A Canadian student has laid a complaint with the Human Rights Commission over Victoria University’s decision to deny her exchange because of her mental illness.
The student, Kristin Legault, alleges the university denied her exchange last year because she suffers from bipolar disorder. “I was offered a place – an unconditional offer – by Victoria University,” Legault told RNZ when her exchange was initially revoked. But when she told the university she was on medication for bipolar disorder – something she had not been asked to disclose by the application process, but which she had decided to disclose herself – Victoria University “got their backs up”. Legault said she was asked to provide an uncomfortable amount of medical information to the university: she sent through her background information, a discharge summary, what supports she thought she would need, and a recovery plan she had devised alongside a psychologist. “I basically sent through my whole medical records,” she said. She felt it was unnecessary since she had arranged to meet with a Wellington-based psychologist and psychiatrist upon her arrival, and planned to pay for any medical costs through her insurance. “I made contacts and support systems outside of campus, so it doesn’t really involve them,” she said.
Since last year, Legault has filed an official complaint with the Human Rights Commission over Victoria University’s conduct.

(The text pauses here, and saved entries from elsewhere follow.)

(* ===== verification/Quiet.v ===== *)
(** * Networks in which nothing breaks

    The progress half of [Network]: when no connection breaks, no authority
    changes and only workers connect, what is in transit drains.  Every way of
    moving the frames on ends, within a number of steps known from the start,
    and if every worker is through its registration, it ends with every issued
    command run exactly once, every result accepted and all budget back. *)

From Stdlib Require Import ZArith Lia String.
From stdpp Require Import base list numbers strings gmap fin_maps sets relations sorting.
From S2P Require Import Prelude Float64 Identity State Object Decay Budget Ledger Policy Scheduler Codec Protocol Wire Messages Worker Coordinator Authority System Network.
Local Open Scope Z_scope.
Local Open Scope warmth_scope.

Definition quiet (a : action) : Prop :=
  match a with
  | Join _ w => shutdown_requested_ w = false
  | Handle _ _ | Reply _ | Issue _ _ _ | Send _ | Deliver _ _ _ => True
  | _ => False
  end.
(** The steps that move frames on. *)
Definition drains (a : action) : Prop :=
  match a with Handle _ _ | Reply _ | Send _ | Deliver _ _ _ => True | _ => False end.

Definition idle (n : Network) : Prop :=
  sending n = [] /\ forall h L, links n !! h = Some L -> down L = [] /\ up L = [] /\ replying L = [].
Definition all_serving (n : Network) : Prop := forall h L, links n !! h = Some L -> phase L = Serving.

(** *** The stages of a connection *)

Definition conn_of (h : handle) (c : Coordinator) : ConnState := default conn_new (conns c !! h).
Definition is_topic (f : Frame) : Prop := type f = WARM_TOPIC.

(** What the answer to the HELLO promises the worker. *)
Definition promises (c : Coordinator) (h : handle) (w : Worker) (a : HelloAck) : Prop :=
  hello_ack_ok a /\ (accepted a = true -> in_step h (adopt (frame_ack a) w).2 c).

(** The HELLO is on its way; or it is handled, and the answer is on its way,
    perhaps with commands before or behind it; or the worker serves; or it has
    given up. *)
Inductive stage (c : Coordinator) (h : handle) : Link -> Prop :=
  | st_greeting w : announces w -> shutdown_requested_ w = false -> registered (conn_of h c) = false ->
      stage c h (link_worker w)
  | st_answering w a d : shutdown_requested_ w = false -> promises c h w a -> Forall is_topic d ->
      stage c h (mkLink (Some w) Connecting d [] [frame_ack a] false)
  | st_answered w a d1 d2 : shutdown_requested_ w = false -> promises c h w a -> Forall is_topic (d1 ++ d2) ->
      stage c h (mkLink (Some w) Connecting (d1 ++ frame_ack a :: d2) [] [] false)
  | st_serving w d u : shutdown_requested_ w = false -> in_step h w c -> Forall is_topic d ->
      Forall (fun f => exists r cmd, f = Worker.result_frame r /\ warm_result_ok r /\ answers w cmd r) u ->
      stage c h (mkLink (Some w) Serving d u [] false)
  | st_failed L : phase L = Failed -> Forall (fun f => type f = WARM_RESULT) (up L) -> stage c h L.

(** The command of attempt [a] is waiting, on its way, or run; if the attempt is
    still in flight after the run, the result is on its way. *)
Definition covered (n : Network) (a : Z) (L : Link) (h : handle) (cmd : WarmCmd) : Prop :=
  phase L = Failed \/ a ∈ attempts_sending n \/ a ∈ attempts_down L \/
  exists x, x ∈ log n /\ run_of x = cmd /\ run_link x = h /\
    (is_Some (in_flight_ (hub n) !! a) -> Worker.result_frame (run_result x) ∈ up L).

Record calm (n : Network) : Prop := mkCalm {
  ca_honest : honest n;
  ca_stage : forall h L, links n !! h = Some L -> stage (hub n) h L;
  ca_conns : forall h, is_Some (conns (hub n) !! h) -> is_Some (links n !! h);
  ca_issued : forall a h cmd, issued n !! a = Some (h, cmd) -> registered (conn_of h (hub n)) = true /\
    (forall i, in_flight_ (hub n) !! a = Some i -> at_worker i = conn_id (conn_of h (hub n))) /\
    exists L, links n !! h = Some L /\ covered n a L h cmd }.

(** *** Lemmas on stages *)

Lemma stage_same c c' h L : authority c' = authority c -> conns c' !! h = conns c !! h -> stage c h L -> stage c' h L.
Proof.
  intros Ha Hc H. assert (conn_of h c' = conn_of h c) as E by (unfold conn_of; by rewrite Hc).
  assert (forall w, in_step h w c -> in_step h w c') as Hs.
  { intros w [H1 H2 H3 H4 H5 H6]. unfold authority in Ha. injection Ha as E1 E2 E3 _. unfold conn_of in E.
    constructor; rewrite ?E, ?E1, ?E2, ?E3; done. }
  assert (forall w a, promises c h w a -> promises c' h w a) as Hp by (intros w a [Hok Hst]; split; [done|]; auto).
  destruct H; [constructor; [done|done|by rewrite E]|constructor; auto..].
Qed.

Lemma handle_hello_answer cs m c :
  protocol_version m = kProtocolVersion -> coord_words c ->
  exists a, (handle_hello cs m c).1 = Some (frame_ack a) /\ hello_ack_ok a /\
    (accepted a = true -> ack_epoch a = value (epoch_ c) /\ ack_warmth_gen a = warmth_gen_value_ c /\ ack_dep_gen a = dep_gen_value_ c /\
       conns (handle_hello cs m c).2 = <[cs := mkConn (hello_worker m) (hello_boot m) (hello_node m) true (hello_backend m)]> (conns c)) /\
    (accepted a = false -> (handle_hello cs m c).2 = c).
Proof.
  intros Hv Hw. destruct (live_boot (hello_worker m) c) as [b|] eqn:Hl; [destruct (decide (b = hello_boot m)) as [->|Hne]|].
  2: { unfold handle_hello. rewrite Hv, Hl. cbn [Z.eqb kProtocolVersion Pos.eqb negb].
    rewrite (bool_decide_eq_true_2 (is_Some _)) by done. rewrite bool_decide_eq_false_2 by congruence.
    eexists. split; [done|]. destruct Hw. by split_and!. }
  all: destruct (handle_hello_accepts cs m c Hv) as (Hr & Hau & Hpg & Ht); [by auto|];
    eexists; split; [exact Hr|]; destruct Hw; split; [by split_and!|]; split; [|done]; intros _;
    unfold table in Ht; injection Ht as _ Ht; by split_and!.
Qed.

New Zealand human rights lawyer Frances Joychild says Legault’s claim isn’t frivolous: it’s unlawful to discriminate against someone with a mental illness unless there is reason to believe they would be a risk to themselves or others. “Given that she’s very proactive in managing her mental disability and that she already had a psychologist and psychiatrist in NZ, the support of her college back in Canada, her primary parents and her own psychologist to come to NZ for a term, it’s very difficult to see how she would have been a risk to herself or others,” she told RNZ. In addition, Joychild says the university could not be said to have made an informed decision on the matter, as they did not attempt to seek advice from Legault’s medical people in Canada. “You can’t make a decision without talking to those people who created her own medical file,” she said.
Victoria University Provost Wendy Larner says the university “will cooperate fully with the Commission’s process” and “[is] confident [it] made the correct decision in this case and that [its] actions are not in breach of the human rights act”. She claims “there is considerable incorrect information in the public arena regarding this situation”, but (as of time of writing) has not clarified what information she believes has been incorrectly reported.